**The problem**
Reproduce exactly, and only, the lines below from the one containing "- intros l Hl. apply Hsame. by right." through the one containing "rw /eval Hdj.".

**Records supplied**
(** With constant integer operands, the kernel declines exactly the traps. *)
Lemma declined_traps i uses : inst_typed cfg i -> is_foldable (data i) = true ->
  data_uses cfg (data i) = Some uses -> Forall const_operand uses.*1 ->
  fold_data cfg (ty i) (data i) = Some None -> eval source cfg ρ i = Trap.
Proof.
  intros Hti Hfo Hu Hc. rw /eval.
  destruct (data i) eqn:Hd; try done; simpl in Hu; injection Hu as <-; simpl in Hc;
    repeat match goal with H : Forall _ (_ :: _) |- _ => apply Forall_cons in H as [? H] end;
    rw /inst_typed Hd in Hti *; simpl.
  - destruct Hti as (_ & Ha & _). apply binary_declines; [by apply (operand_integral _ _ Ha)|done..|].
    intros t x y HT. by apply (checked_declines _ t OpAdd).
  - destruct Hti as (_ & Ha & _). intros Hn%or_else_None. move: Hn.
    apply binary_declines; [by apply (operand_integral _ _ Ha)|done..|].
    intros t x y HT. by apply (checked_declines _ t OpSub).
  - destruct Hti as (_ & Ha & _). intros Hn%or_else_None. move: Hn.
    apply binary_declines; [by apply (operand_integral _ _ Ha)|done..|].
    intros t x y HT. by apply (checked_declines _ t OpMul).
  - destruct Hti as (_ & Ha & _). apply binary_declines; [by apply (operand_integral _ _ Ha)|done..|].
    intros t x y HT. by rw HT.
  - destruct Hti as (_ & Ha & _). intros Hn%or_else_None. move: Hn.
    apply binary_declines; [by apply (operand_integral _ _ Ha)|done..|].
    intros t x y HT. by rw HT.
  - destruct Hti as (_ & Ha & _). intros Hn%or_else_None. move: Hn.
    apply binary_declines; [by apply (operand_integral _ _ Ha)|done..|].
    intros t x y HT. by rw HT.
  - destruct Hti as (_ & Ha & _). apply binary_declines; [by apply (operand_integral _ _ Ha)|done..|].
    intros t x y HT. rw /checked_div. destruct (Z.eqb_spec y 0) as [->|].
    + intros _. by rw /ref_checked norm_0; [|by eapply integer_semantics_wf].
    + by apply (checked_declines _ t OpDiv).
  - destruct Hti as (_ & Ha & _). intros Hn%or_else_None. move: Hn.
    apply binary_declines; [by apply (operand_integral _ _ Ha)|done..|].
    intros t x y HT. rw /checked_mod. destruct (Z.eqb_spec y 0) as [->|].
    + intros _. by rw /ref_checked norm_0; [|by eapply integer_semantics_wf].
    + by apply (checked_declines _ t OpRem).
  - intros Hn. by apply equality_decides in Hn.
  - intros Hn. by apply equality_decides in Hn.
  - intros Hn. by apply ordered_decides in Hn.
  - intros Hn. by apply ordered_decides in Hn.
  - intros Hn. by apply ordered_decides in Hn.
  - intros Hn. by apply ordered_decides in Hn.
  - destruct Hti as (_ & Ha & _). intros Hn%or_else_None. move: Hn.
    apply binary_declines; [by apply (operand_integral _ _ Ha)|done..|]. done.
  - destruct Hti as (_ & Ha & _). apply binary_declines; [by apply (operand_integral _ _ Ha)|done..|]. done.
  - destruct Hti as (_ & Ha & _). intros Hn%or_else_None. move: Hn.
    apply binary_declines; [by apply (operand_integral _ _ Ha)|done..|]. done.
  - destruct Hti as (HT & _). intros Hn. by apply shift_decides in Hn.
  - destruct Hti as (HT & _). intros Hn. by apply shift_decides in Hn.
  - destruct Hti as [_ Ha]. apply int1_declines; [by apply (operand_integral _ _ Ha)|done|].
    intros t x HT. rw /checked_neg HT /= checked_neg_u64_spec; [|by eapply integer_semantics_wf].
    by destruct (decide _).
  - destruct Hti as [_ Ha]. destruct (operand_integral _ _ Ha ltac:(done)) as [t HT]. by vm_compute in HT.
  - destruct Hti as [_ Ha]. apply int1_declines; [by apply (operand_integral _ _ Ha)|done|].
    intros t x HT. by rw HT.
Qed.
End Decides.
(** After a successful refill, the index answers every value of the
    indexed owner with exactly its users: one entry per operand edge, repeated
    operands repeated, in the order the users were given. *)
Theorem rebuild_users_exact (cfg : Cfg) (order : list CfgValue) (ix : CfgUseIndex)
    (Hok : cfg_ok cfg) (Hrefs : refs_ok cfg) (Hix : index_ok ix)
    (Horder : Forall (fun u => u < value_count cfg) order) :
  exists ix' work es, rebuild cfg order ix = Some (ix', Ok work) /\ index_ok ix' /\
    edges cfg order = Some es /\
    users_visited work = 2 * length order /\ edges_visited work = 2 * length es /\
    forall v, v < value_count cfg -> users ix' cfg v = Ok (users_in es v).
Proof. by apply rebuild_spec. Qed.

Lemma rebuild_users_exact_witness :
  cfg_ok fold_cfg /\ refs_ok fold_cfg /\
  exists ix work, rebuild fold_cfg [2; 5; 6] index_default = Some (ix, Ok work) /\
    users ix fold_cfg 1 = Ok [2; 5; 6].
Proof.
  split; [exact fold_cfg_ok|split; [exact fold_cfg_refs|]].
  destruct (rebuild_users_exact fold_cfg [2; 5; 6] index_default fold_cfg_ok fold_cfg_refs
    index_default_ok ltac:(repeat constructor; apply Nat.ltb_lt; vm_compute; reflexivity))
    as (ix & work & es & H & _ & Hes & _ & _ & Hu).
  exists ix, work. split; [exact H|]. rewrite Hu; [|apply Nat.ltb_lt; vm_compute; reflexivity].
  vm_compute in Hes. injection Hes as <-. reflexivity.
Defined.
(** Rewriting the loads of one slot whose written value is the constant
    [payload]; [T] are the loads still to be rewritten. *)
Lemma inv_rewrite_loads P cur U X slot v b payload r st T :
  inv P cur [] U X n st -> sw !! slot = Some (SwOne v b) -> slot ∉ U -> v ∈ P ->
  const_value payload = Some r ->
  (exists i, get_inst (s_cfg st) v = Some i /\ data i = payload) ->
  NoDup T -> (forall load, load ∈ T -> exists i, get_inst c0 load = Some i /\ data i = ILoad slot) ->
  (forall load, load ∈ T -> get_inst (s_cfg st) load = get_inst c0 load) ->
  exists st', fold_opt (rewrite_load payload) st T = Some st' /\ inv P cur [] U X n st' /\
    fold_attempts (s_stats st') = fold_attempts (s_stats st) /\
    (forall w, const_at (s_cfg st) w -> const_at (s_cfg st') w) /\
    (forall load, load ∈ T -> is_ownership_boundary_value c0 load = false -> const_at (s_cfg st') load) /\
    (forall load, load ∉ T -> get_inst (s_cfg st') load = get_inst (s_cfg st) load) /\
    (exists i, get_inst (s_cfg st') v = Some i /\ data i = payload).
Proof.
  intros Hinv Hsw HU HP Hr Hv Hnd Hloads. revert st Hinv Hv Hnd Hloads.
  induction T as [|load T IH]; intros st Hinv Hv Hnd Hloads Hsame; simpl.
  { exists st. split_and!; try done. by intros load ?%not_elem_of_nil. }
  apply NoDup_cons in Hnd as [Hni Hnd].
  destruct (Hloads load ltac:(by left)) as (i & Hi & Hd).
  assert (is_ownership_boundary_value (s_cfg st) load = is_ownership_boundary_value c0 load) as Hob.
  { destruct (oc_values _ (inv_only _ _ _ _ _ _ _ Hinv)) as (vs & -> & _). done. }
  rw /rewrite_load Hob. destruct (is_ownership_boundary_value c0 load) eqn:Hbound; simpl.
  { destruct (IH st Hinv Hv Hnd) as (st' & Hst' & Hinv' & Ha & Hmono & Hc & Hs & Hv').
    - intros l Hl. apply Hloads. by right.
    - intros l Hl. apply Hsame. by right.
    - exists st'. split_and!; try done.
      + intros l [->|Hl]%elem_of_cons Hb; [congruence|by apply Hc].
      + intros l Hl. apply Hs. intros Hl'. apply Hl. by right. }
  rewrite -(Hsame load) in Hi; [|by left].
  assert (exists c', write_inst_data (s_cfg st) load payload = Some c') as [c' Hw].
  { rw /write_inst_data Hi /=. eauto. }
  pose proof (fun w => get_inst_write _ _ _ _ w Hw) as Hg.
  assert (load < n) as Hln.
  { apply get_inst_lt in Hi. by rewrite (only_constants_count _ (inv_only _ _ _ _ _ _ _ Hinv)) in Hi. }
  assert (v <> load) as Hvl.
  { intros ->. destruct Hv as (j & Hj & Hdj). simplify_eq. by rewrite Hd in Hr. }
  set (st1 := mkState c' (did_rewrite (s_stats st)) (s_queue st ++ [load]) (s_watchers st)).
  assert (inv P cur [] U X n st1) as Hinv1.
  { apply (inv_write P cur [] U X n st load i payload r c'); try done; try by rewrite Hd.
    - intros ρ _ Hlit. rw /eval Hd /= /slot_source Hsw. f_equal.
      destruct Hv as (j & Hj & Hdj). apply (Hlit v j); [done|rw Hdj; by destruct payload|].
      rw /eval Hdj. by apply const_value_eval.
    - intros slot' v' b' l Hsw' HU' Hl Hin. destruct (HL _ _ Hl) as [_ Hspec].
      apply Hspec in Hin as (j & Hj & Hdj). rewrite -(Hsame load) in Hj; [|by left].
      assert (slot' = slot) as -> by congruence. simplify_eq. naive_solver. }
  rw Hw /=. destruct (IH st1 Hinv1) as (st' & Hst' & Hinv' & Ha & Hmono & Hc & Hs & Hv').
  - destruct Hv as (j & Hj & Hdj). exists j. by rw /st1 /= Hg decide_False.
  - done.
  - intros l Hl. apply Hloads. by right.
  - intros l Hl. rw /st1 /= Hg decide_False; [apply Hsame; by right|]. by intros ->.
  - exists st'. split_and!; try done.
    + intros w (j & rj & Hj & Hrj). apply Hmono. destruct (decide (w = load)) as [->|Hwl].
      * exists {| data := payload; ty := ty i; span := span i |}, r. split; [|done].
        by rw /st1 /= Hg decide_True // Hi.
      * exists j, rj. by rw /st1 /= Hg decide_False.
    + intros l [->|Hl]%elem_of_cons Hb; [|by apply Hc]. apply Hmono.
      exists {| data := payload; ty := ty i; span := span i |}, r. split; [|done].
      by rw /st1 /= Hg decide_True // Hi.
    + intros l Hl. rw Hs; [|intros Hl'; apply Hl; by right].
      rw /st1 /= Hg decide_False //. intros ->. apply Hl. by left.
Qed.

**Written solution**
    - intros l Hl. apply Hsame. by right.
    - exists st'. split_and!; try done.
      + intros l [->|Hl]%elem_of_cons Hb; [congruence|by apply Hc].
      + intros l Hl. apply Hs. intros Hl'. apply Hl. by right. }
  rewrite -(Hsame load) in Hi; [|by left].
  assert (exists c', write_inst_data (s_cfg st) load payload = Some c') as [c' Hw].
  { rw /write_inst_data Hi /=. eauto. }
  pose proof (fun w => get_inst_write _ _ _ _ w Hw) as Hg.
  assert (load < n) as Hln.
  { apply get_inst_lt in Hi. by rewrite (only_constants_count _ (inv_only _ _ _ _ _ _ _ Hinv)) in Hi. }
  assert (v <> load) as Hvl.
  { intros ->. destruct Hv as (j & Hj & Hdj). simplify_eq. by rewrite Hd in Hr. }
  set (st1 := mkState c' (did_rewrite (s_stats st)) (s_queue st ++ [load]) (s_watchers st)).
  assert (inv P cur [] U X n st1) as Hinv1.
  { apply (inv_write P cur [] U X n st load i payload r c'); try done; try by rewrite Hd.
    - intros ρ _ Hlit. rw /eval Hd /= /slot_source Hsw. f_equal.
      destruct Hv as (j & Hj & Hdj). apply (Hlit v j); [done|rw Hdj; by destruct payload|].
      rw /eval Hdj. by apply const_value_eval.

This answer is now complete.